I’ve now copied a few more columns from my portfolio spreadsheet to yesterday’s Kelly Spreadsheet. As I stupidly never documented my reasons for using these formulas, the following is my best guess and why I choose them.

Geometric Mean:  As I am in the market for the long term, have no intention of withdrawing funds and will compound my investment I choose geometric mean instead of the average (also known as mean or arithmetic mean). For a discussion on this read the Mauboussin article.

Percent of Portfolio: This calculates what percent of my portfolio I should invest in one position. Based on dividing the geometric mean by the sum of the geomeans.

Actual Percent of Portfolio: Let me stress again all the figures in my example are made up. However, I do hold positions in all of the stocks except Microsoft. This column is exactly what it says on the can.
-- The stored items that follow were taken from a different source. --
(* ===== verification/Console.v ===== *)
(** * The console of the BIOS

    Models [src/rowhammer_tester/scripts/bios_console.py]: two threads copy bytes
    between a pseudo terminal and the crossover UART of the system, one in each
    direction, and the script chooses a terminal program.  The threads are programs
    of single accesses that interleave in any order with each other, with the user
    and with the system on chip: a step relation on both queues of the UART, both
    directions of the terminal and the bytes each thread holds.  The UART never
    loses a byte here ([rxtx] is written only by this script). *)

From S2P Require Import Prelude.
From S2P Require Import PyString.
#[local] Open Scope Z_scope.

(** ** Bytes *)

(** [bytes(chr(r).encode("utf-8"))] for a register value below 256. *)
Definition utf8 (r : Z) : list Z := if r <? 128 then [r] else [192 + r / 64; 128 + r mod 64].

(** ** The threads *)

(** [pty2crossover]: waiting for a byte, or with one to write; [ord(b'')] of a closed
    terminal raises [TypeError], which ends the thread. *)
Inductive to_uart := ReadPty | WriteUart (b : Z) | ToUartEnded (e : option exn).
(** [crossover2pty]: polling [rxempty], reading [rxtx], writing to the terminal. *)
Inductive to_pty := PollUart | ReadUart | WritePty (b : Z) | ToPtyEnded.

Record console := Console {
  typed : list Z;          (* bytes of the terminal not yet read *)
  hung_up : bool;          (* the terminal is closed *)
  uart_rx : list Z;        (* bytes for the system *)
  uart_tx : list Z;        (* bytes of the system *)
  screen : list Z;         (* bytes written to the terminal *)
  stop : bool;
  up : to_uart;
  down : to_pty;
}.

Definition initial : console := Console [] false [] [] [] false ReadPty PollUart.

(** One access of each thread; [None]: the thread waits. *)
Definition pty2crossover (c : console) : option console :=
  match up c with
  | ReadPty =>
      match typed c with
      | b :: rest => Some (Console rest (hung_up c) (uart_rx c) (uart_tx c) (screen c) (stop c) (WriteUart b) (down c))
      | [] => if hung_up c then Some (Console [] true (uart_rx c) (uart_tx c) (screen c) (stop c) (ToUartEnded (Some TypeError)) (down c))
              else None
      end
  | WriteUart b =>
      Some (Console (typed c) (hung_up c) (uart_rx c ++ [b]) (uart_tx c) (screen c) (stop c)
              (if stop c then ToUartEnded None else ReadPty) (down c))
  | ToUartEnded _ => None
  end.

Definition crossover2pty (c : console) : option console :=
  let next s := if stop c then ToPtyEnded else s in
  match down c with
  | PollUart =>
      Some (Console (typed c) (hung_up c) (uart_rx c) (uart_tx c) (screen c) (stop c) (up c)
              (match uart_tx c with [] => next PollUart | _ => ReadUart end))
  | ReadUart =>
      match uart_tx c with
      | b :: rest => Some (Console (typed c) (hung_up c) (uart_rx c) rest (screen c) (stop c) (up c) (WritePty b))
      | [] => None
      end
  | WritePty b =>
      Some (Console (typed c) (hung_up c) (uart_rx c) (uart_tx c) (screen c ++ utf8 b) (stop c) (up c) (next PollUart))
  | ToPtyEnded => None
  end.

(** ** Interleaving *)
Inductive event :=
  | Typed (b : Z)         (* the user types *)
  | Sent (b : Z)          (* the system writes to its UART *)
  | Took (b : Z)          (* the system reads from its UART *)
  | HungUp
  | StopSet
  | RunUp
  | RunDown.

Inductive step : console → event → console → Prop :=
  | step_typed c b :
      hung_up c = false → step c (Typed b) (Console (typed c ++ [b]) false (uart_rx c) (uart_tx c) (screen c) (stop c) (up c) (down c))
  | step_sent c b :
      0 ≤ b < 256 →
      step c (Sent b) (Console (typed c) (hung_up c) (uart_rx c) (uart_tx c ++ [b]) (screen c) (stop c) (up c) (down c))
  | step_took c b rest :
      uart_rx c = b :: rest →
      step c (Took b) (Console (typed c) (hung_up c) rest (uart_tx c) (screen c) (stop c) (up c) (down c))
  | step_hung_up c :
      step c HungUp (Console (typed c) true (uart_rx c) (uart_tx c) (screen c) (stop c) (up c) (down c))
  | step_stop c :
      step c StopSet (Console (typed c) (hung_up c) (uart_rx c) (uart_tx c) (screen c) true (up c) (down c))
  | step_up c c' : pty2crossover c = Some c' → step c RunUp c'
  | step_down c c' : crossover2pty c = Some c' → step c RunDown c'.

Inductive steps : console → list event → console → Prop :=
  | steps_refl c : steps c [] c
  | steps_snoc c l c' e c'' : steps c l c' → step c' e c'' → steps c (l ++ [e]) c''.

(** Bytes typed, sent and taken in a run. *)
Definition typed_in (l : list event) : list Z := omap (fun e => match e with Typed b => Some b | _ => None end) l.
Definition sent_in (l : list event) : list Z := omap (fun e => match e with Sent b => Some b | _ => None end) l.
Definition taken_in (l : list event) : list Z := omap (fun e => match e with Took b => Some b | _ => None end) l.

Definition held_up (c : console) : list Z := match up c with WriteUart b => [b] | _ => [] end.
Definition held_down (c : console) : list Z := match down c with WritePty b => [b] | _ => [] end.

(** A read of [rxtx] finds a byte: the thread is the only reader. *)
Record carried (l : list event) (c : console) : Prop := {
  ca_up : typed_in l = taken_in l ++ uart_rx c ++ held_up c ++ typed c;
  ca_down : sent_in l ≫= utf8 = screen c ++ (held_down c ≫= utf8) ++ (uart_tx c ≫= utf8);
  ca_ready : down c = ReadUart → uart_tx c ≠ [];
}.

Lemma omap_snoc {A B} (f : A → option B) l x : omap f (l ++ [x]) = omap f l ++ option_list (f x).
Proof. rewrite omap_app. cbn. by destruct (f x). Qed.

Lemma carried_up l c c' : pty2crossover c = Some c' → carried l c → carried (l ++ [RunUp]) c'.
Proof.
  intros E [Hu Hd Hr]. unfold typed_in, sent_in, taken_in, held_up, held_down in *.
  split; unfold typed_in, sent_in, taken_in, held_up, held_down; rewrite ?omap_snoc; cbn [option_list]; rewrite ?app_nil_r;
    revert E; unfold pty2crossover; destruct (up c) as [|b|e].
  - destruct (typed c) as [|b rest] eqn:Et; [destruct (hung_up c); [|done]|]; intros [= <-]; cbn; by rewrite Hu.
  - intros [= <-]. cbn. rewrite Hu. destruct (stop c); by rewrite <- !app_assoc.
  - done.
  - destruct (typed c) as [|b rest] eqn:Et; [destruct (hung_up c); [|done]|]; intros [= <-]; cbn; done.
  - intros [= <-]. done.
  - done.
  - destruct (typed c) as [|b rest] eqn:Et; [destruct (hung_up c); [|done]|]; intros [= <-]; cbn; done.
  - intros [= <-]. done.
  - done.
Qed.

Lemma carried_down l c c' : crossover2pty c = Some c' → carried l c → carried (l ++ [RunDown]) c'.
Proof.
  intros E [Hu Hd Hr]. unfold typed_in, sent_in, taken_in, held_up, held_down in *.
  split; unfold typed_in, sent_in, taken_in, held_up, held_down; rewrite ?omap_snoc; cbn [option_list]; rewrite ?app_nil_r;
    revert E; unfold crossover2pty; destruct (down c) as [| |b|].
  - by intros [= <-].
  - destruct (uart_tx c) as [|b rest]; [done|]. by intros [= <-].
  - by intros [= <-].
  - done.
  - intros [= <-]. cbn [screen down uart_tx]. rewrite Hd. destruct (uart_tx c), (stop c); done.
  - destruct (uart_tx c) as [|b rest]; [done|]. intros [= <-]. cbn [screen down uart_tx]. rewrite Hd. cbn. by rewrite app_nil_r.
  - intros [= <-]. cbn [screen down uart_tx]. rewrite Hd. destruct (stop c); cbn; by rewrite app_nil_r, <- app_assoc.
  - done.
  - intros [= <-]. cbn. by destruct (uart_tx c), (stop c).
  - destruct (uart_tx c) as [|b rest]; [done|]. by intros [= <-].
  - intros [= <-]. cbn. by destruct (stop c).
  - done.
Qed.

(** C35: The console carries bytes in order.  In every interleaving of the two threads
    with the user and the system: what the system has taken from its UART is a prefix
    of what was typed, and the rest is in the UART, in the hand of the thread or still
    in the terminal, in order, nothing lost or doubled; what is on the screen is a
    prefix of what the system sent, each byte in the encoding of the script, and the
    rest is on its way; and the thread never reads the UART when it is empty. *)
Theorem console_in_order l c : steps initial l c → carried l c.
Proof.
  intros H. remember initial as c0 eqn:E0. induction H as [c|c l c' e c'' _ IH Hs]; [by subst|].
  specialize (IH E0). destruct Hs as [c' b Hh|c' b Hb|c' b rest Hq|c'|c'|c' c'' Hup|c' c'' Hdown];
    [..|by eapply carried_up|by eapply carried_down]; destruct IH as [Hu Hd Hr];
    unfold typed_in, sent_in, taken_in, held_up, held_down in *; split;
    unfold typed_in, sent_in, taken_in, held_up, held_down; rewrite ?omap_snoc; cbn; rewrite ?app_nil_r; try done.
  - rewrite Hu. by rewrite <- !app_assoc.
  - rewrite bind_app, Hd, bind_app. cbn. by rewrite app_nil_r, <- !app_assoc.
  - intros _ E. by apply app_eq_nil in E as [_ ?].
  - rewrite Hu, Hq. by rewrite <- !app_assoc.
Qed.

(** ** Delivery *)

(** One access of each thread in turn. *)
Definition round (c : console) : console :=
  let c1 := default c (pty2crossover c) in default c1 (crossover2pty c1).

(** The threads run: nobody closed the terminal or stopped them. *)
Record running (c : console) : Prop := {
  ru_stop : stop c = false;
  ru_hung : hung_up c = false;
  ru_up : ∀ e, up c ≠ ToUartEnded e;
  ru_down : down c ≠ ToPtyEnded;
  ru_ready : down c = ReadUart → uart_tx c ≠ [];
}.

(** Accesses that are left for each direction. *)
Definition work_up (c : console) : nat := 2 * length (typed c) + length (held_up c).
Definition work_down (c : console) : nat :=
  match down c with ReadUart => 3 * length (uart_tx c) - 1 | WritePty _ => 3 * length (uart_tx c) + 1 | _ => 3 * length (uart_tx c) end.

Definition all_up (c : console) : list Z := uart_rx c ++ held_up c ++ typed c.
Definition all_down (c : console) : list Z := screen c ++ (held_down c ≫= utf8) ++ (uart_tx c ≫= utf8).

Lemma up_progress c :
  running c → let c' := default c (pty2crossover c) in
  running c' ∧ work_up c' = pred (work_up c) ∧ all_up c' = all_up c
  ∧ work_down c' = work_down c ∧ all_down c' = all_down c.
Proof.
  intros [Hs Hh Hu Hd Hr]. unfold work_up, all_up, held_up, pty2crossover. destruct (up c) as [|b|e] eqn:Eu.
  - destruct (typed c) as [|b rest] eqn:Et; [rewrite Hh; cbn; rewrite ?Eu, ?Et; split_and!; try done; split; try done; by rewrite Eu|].
    cbn. split_and!; [by split|lia|done|done|done].
  - cbn. rewrite Hs. cbn. split_and!; [by split|lia|by rewrite <- app_assoc|done|done].
  - by destruct (Hu e).
Qed.

Lemma down_progress c :
  running c → let c' := default c (crossover2pty c) in
  running c' ∧ work_down c' = pred (work_down c) ∧ all_down c' = all_down c
  ∧ work_up c' = work_up c ∧ all_up c' = all_up c.
Proof.
  intros [Hs Hh Hu Hd Hr]. unfold work_down, all_down, held_down, crossover2pty. destruct (down c) as [| |b|] eqn:Ed.
  - destruct (uart_tx c) as [|b rest] eqn:Et; cbn; rewrite ?Hs, ?Et; cbn; split_and!; try done; try lia; by split.
  - destruct (uart_tx c) as [|b rest] eqn:Et; [by destruct (Hr eq_refl)|]. cbn.
    split_and!; [by split|lia|by rewrite app_nil_r|done|done].
  - cbn. rewrite Hs. cbn. split_and!; [by split|lia|by rewrite app_nil_r, <- app_assoc|done|done].
  - done.
Qed.

(** C36: Every byte arrives.  When the threads run undisturbed, every byte that is
    typed or sent reaches the other side: after as many accesses of each thread as
    its work (two for a byte typed, three for a byte sent), nothing is left on the
    way. *)
Theorem console_delivers c (n : nat) :
  running c → (work_up c ≤ n)%nat → (work_down c ≤ n)%nat →
  let c' := Nat.iter n round c in
  typed c' = [] ∧ uart_tx c' = [] ∧ uart_rx c' = uart_rx c ++ held_up c ++ typed c
  ∧ screen c' = screen c ++ (held_down c ≫= utf8) ++ (uart_tx c ≫= utf8).
Proof.
  intros Hc Hu Hd. cbv zeta.
  assert (running (Nat.iter n round c) ∧ work_up (Nat.iter n round c) = (work_up c - n)%nat
    ∧ work_down (Nat.iter n round c) = (work_down c - n)%nat
    ∧ all_up (Nat.iter n round c) = all_up c ∧ all_down (Nat.iter n round c) = all_down c) as (Hc' & Hu' & Hd' & Eu & Ed).
  { clear Hu Hd. induction n as [|n (IH & Hu & Hd & Eu & Ed)]; [rewrite !Nat.sub_0_r; done|].
    change (Nat.iter (S n) round c) with (round (Nat.iter n round c)).
    set (d := Nat.iter n round c) in *. unfold round. destruct (up_progress d IH) as (H1 & W1 & A1 & V1 & B1).
    destruct (down_progress _ H1) as (H2 & W2 & A2 & V2 & B2). cbv zeta in *.
    split_and!; [done|rewrite V2, W1, Hu; lia|rewrite W2, V1, Hd; lia|congruence|congruence]. }
  set (c' := Nat.iter n round c) in *. clearbody c'. unfold all_up, all_down, work_up, work_down in *.
  assert (typed c' = []) as Et by (destruct (typed c'); [done|cbn [length] in Hu'; lia]).
  assert (uart_tx c' = [] ∧ held_down c' = []) as [Ex Eh].
  { unfold held_down. destruct Hc' as [_ _ _ _ Hr]. destruct (down c'), (uart_tx c') eqn:E; cbn [length] in Hd'; try lia; try done. }
  assert (held_up c' = []) as Ehu by (destruct (held_up c'); [done|cbn [length] in Hu'; lia]).
  rewrite Et, Ehu in Eu. rewrite Ex, Eh in Ed. cbn in Eu, Ed. rewrite !app_nil_r in *. done.
Qed.

Lemma console_delivers_witness :
  let c := Console [104; 105] false [] [111; 107] [] false ReadPty PollUart in
  uart_rx (Nat.iter 6 round c) = [104; 105] ∧ screen (Nat.iter 6 round c) = [111; 107].
Proof.
  destruct (console_delivers (Console [104; 105] false [] [111; 107] [] false ReadPty PollUart) 6) as (_ & _ & Hrx & Hs).
  - by split.
  - cbn. lia.
  - cbn. lia.
  - split; [exact Hrx|exact Hs].
Defined.

Lemma console_in_order_witness : carried [Sent 65] (Console [] false [] [65] [] false ReadPty PollUart).
Proof.
  apply console_in_order. apply (steps_snoc _ [] initial); [constructor|]. apply (step_sent initial 65). lia.
Defined.

(** A byte above 127 arrives as two bytes: text that is already UTF-8 is encoded
    twice. *)
Example high_bytes_doubled : [195; 169] ≫= utf8 = [195; 131; 194; 169].
Proof. reflexivity. Qed.

(** ** The terminal program *)
Definition term_priority : list string := ["picocom"; "minicom"; "litex_term"]%string.

(** [which] is [shutil.which(t) is not None]. *)
Definition choose_term (which : string → bool) (arg : string) : string :=
  if bool_decide (arg = "auto"%string) then default "litex_term"%string (head (filter (fun t => which t = true) term_priority))
  else arg.

Inductive terminal := LiteXTerm | Picocom (baudrate : Z) | Minicom (baudrate : Z).
Definition start_term (which : string → bool) (arg : string) (baudrate : Z) : result terminal :=
  let term := choose_term which arg in
  if bool_decide (term = "litex_term"%string) then Ok LiteXTerm
  else if bool_decide (term = "picocom"%string) then Ok (Picocom baudrate)
  else if bool_decide (term = "minicom"%string) then Ok (Minicom baudrate)
  else Raise ValueError.

(** Every choice that the arguments allow starts a terminal. *)
Lemma start_term_ok which arg baudrate :
  arg = "auto"%string ∨ arg ∈ term_priority → ∃ t, start_term which arg baudrate = Ok t.
Proof.
  intros Harg. assert (choose_term which arg ∈ term_priority) as Ht.
  { unfold choose_term. case_bool_decide as E; [|destruct Harg; done].
    destruct (head _) as [t|] eqn:Eh; cbn; [|apply (bool_decide_unpack _); by vm_compute].
    assert (t ∈ filter (fun t => which t = true) term_priority) as [_ ?]%list_elem_of_filter; [|done].
    destruct (filter _ _); [done|]. injection Eh as ->. by left. }
  unfold start_term. unfold term_priority in Ht. rewrite !elem_of_cons in Ht.
  destruct Ht as [->|[->|[->|Ht%elem_of_nil]]]; [by eexists..|done].
Qed.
The actual percent of my portfolio that I have invested in that stock.

Adjust Actual: This is the amount I need to change my investment to align my actual with my calculated amount.

Hopefully that makes it clearer how I use a Kellyesk Formula to determine my individual position sizing in my portfolio. If not please feel free to ask questions. Also, please note that I do not solely rely on the expected return, reward/risk, geomean or percent of portfolio to determine my actual investment. I consider them all and then use my gut for a final decision. Perhaps as time goes on I’ll get more comfortable relying solely on one or a combination of those calculations, but I’m not there yet. However, I have found these calcuations incredibly helpful for both my buying and selling of indivudal stocks. I hope you also do.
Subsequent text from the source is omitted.